Molecular dynamics simulation

For MD simulations of the coarse-grained DMPC bilayer, we used gromacs version 202270 and the Martini 342,71 model (see Supplementary Fig. 14b, c for a sketch). A bilayer of \(2\times 225\) lipids was solvated in water with \(0.15\) mol/L NaCl in a \(\sim 12\times 12\times 12\) nm3 box using the insane.py42 script. After energy minimization via gradient descent, the system was shortly equilibrated for \(0.1\) ns with \(2\) fs timestep, after which we performed a longer equilibration run with \(20\) fs time step for \(1\) μs, both in the semi-isotropic \(N{P}_{{xy}}{P}_{z}T\) ensemble, using v-rescale thermostat72 at \(310.15\) K with \(\tau=1\) ps (membrane and solvent coupled separately), and pressure couplings via Parrinello-Rahman73 at \(1\) bar with \(\tau=12\) ps and \(\kappa=3\times {10}^{-4}\) bar−1. Van der Waals interactions were handled with cutoff at \(1.1\) nm with potential-shift, Coulomb interactions via reaction field74 with r = \(1.1\) nm with a dielectric constant of \(15\) and an infinite relative reaction-field dielectric. To test whether the reaction field electrostatics in our Martini simulations underestimated the headgroup desolvation penalty in the apolar center of the bilayer, we performed additional simulations with particle-mesh Ewald75 (PME) electrostatics. Apart from setting the dielectric constant to 15, we left the TPS protocol unchanged. We found that the use of PME had no discernible effect on the observed flip-flop mechanism (Supplementary Fig. 15).

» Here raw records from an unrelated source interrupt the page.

(** C6.  A drawn, complete series with [n] points: the point group at
    index [j] carries a value label, the text [y[j].toFixed(2)], exactly
    when [n <= 20] or [j mod ceil(n/20) = 0]; the series carries at most 20
    labels. *)
Theorem C6_value_label_sampling (data : list PlotData.t) (i : nat)
    (d : PlotData.t) (ys : list number) :
  PlotData.y d = Some ys ->
  (List.length (PlotData.x d) <= List.length ys)%nat ->
  exists pl pts,
    Legend.series data d i = Ok (Some (g (pl :: pts)))
    /\ is_polyline pl = true
    /\ List.length pts = List.length (PlotData.x d)
    /\ (forall j pt, nth_error pts j = Some pt ->
          exists xv yv,
            nth_error (PlotData.x d) j = Some xv
            /\ nth_error ys j = Some yv
            /\ ((List.length (PlotData.x d) <= 20
                 \/ j mod ceil_div (List.length (PlotData.x d)) 20 = 0)%nat ->
                labels_of pt
                = [text (Legend.scaleX data xv)
                        (Legend.scaleY data yv - lit 8)%js
                        (lit 11) (color i) (toFixed yv 2)])
            /\ (~ (List.length (PlotData.x d) <= 20
                   \/ j mod ceil_div (List.length (PlotData.x d)) 20 = 0)%nat ->
                labels_of pt = []))
    /\ (label_total pts <= 20)%nat.
Proof.
  intros Hy Hlen.
  destruct (@series_complete data i d ys Hy Hlen) as (pts & Hseq & Hser).
  pose proof (@series_points data i d ys pts Hlen Hseq) as Hpts.
  assert (Hn : List.length pts = List.length (PlotData.x d)).
  { now rewrite (sequence_length _ Hseq), mapi_length. }
  eexists _, pts. split; [exact Hser|]. split; [reflexivity|].
  split; [exact Hn|]. split.
  - intros j pt Hj. destruct (Hpts j pt Hj) as (xv & yv & Hx & Hyv & ->).
    exists xv, yv. repeat split; try assumption.
    + intros L. apply labelled_iff in L. now rewrite L.
    + intros L. rewrite <- labelled_iff in L.
      apply not_true_is_false in L. now rewrite L.
  - rewrite (label_total_by_index
               (Legend.labelled (List.length (PlotData.x d))) pts 0).
    + rewrite Hn. apply labelled_count.
    + intros j pt Hj. destruct (Hpts j pt Hj) as (xv & yv & _ & _ & ->).
      simpl. now destruct (Legend.labelled _ j).
Qed.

We also built a solvated all-atom DMPC bilayer (and similarly for DSPC lipids) using CHARMM-GUI60,76, maintaining the initial a \(12\times 12\times 12\) nm3 box and using TIP3P water with \(0.15\) mol/L NaCl ions (Supplementary Fig. 14a). The double layer was modeled by the Charmm36 force field77. We also performed MD simulations of a mammalian plasma membrane mimetic. We downloaded the membrane model26,60 from the CHARM-GUI archive and doubled the membrane area, resulting in a box of size \(10.6\times 10.6\times 12\) nm3. The resulting lipid numbers and mole fractions are listed in Supplementary Table 2. The MD simulations were performed with the same aqueous solvent composition, force field, equilibration sequence, and parameters as for the other systems.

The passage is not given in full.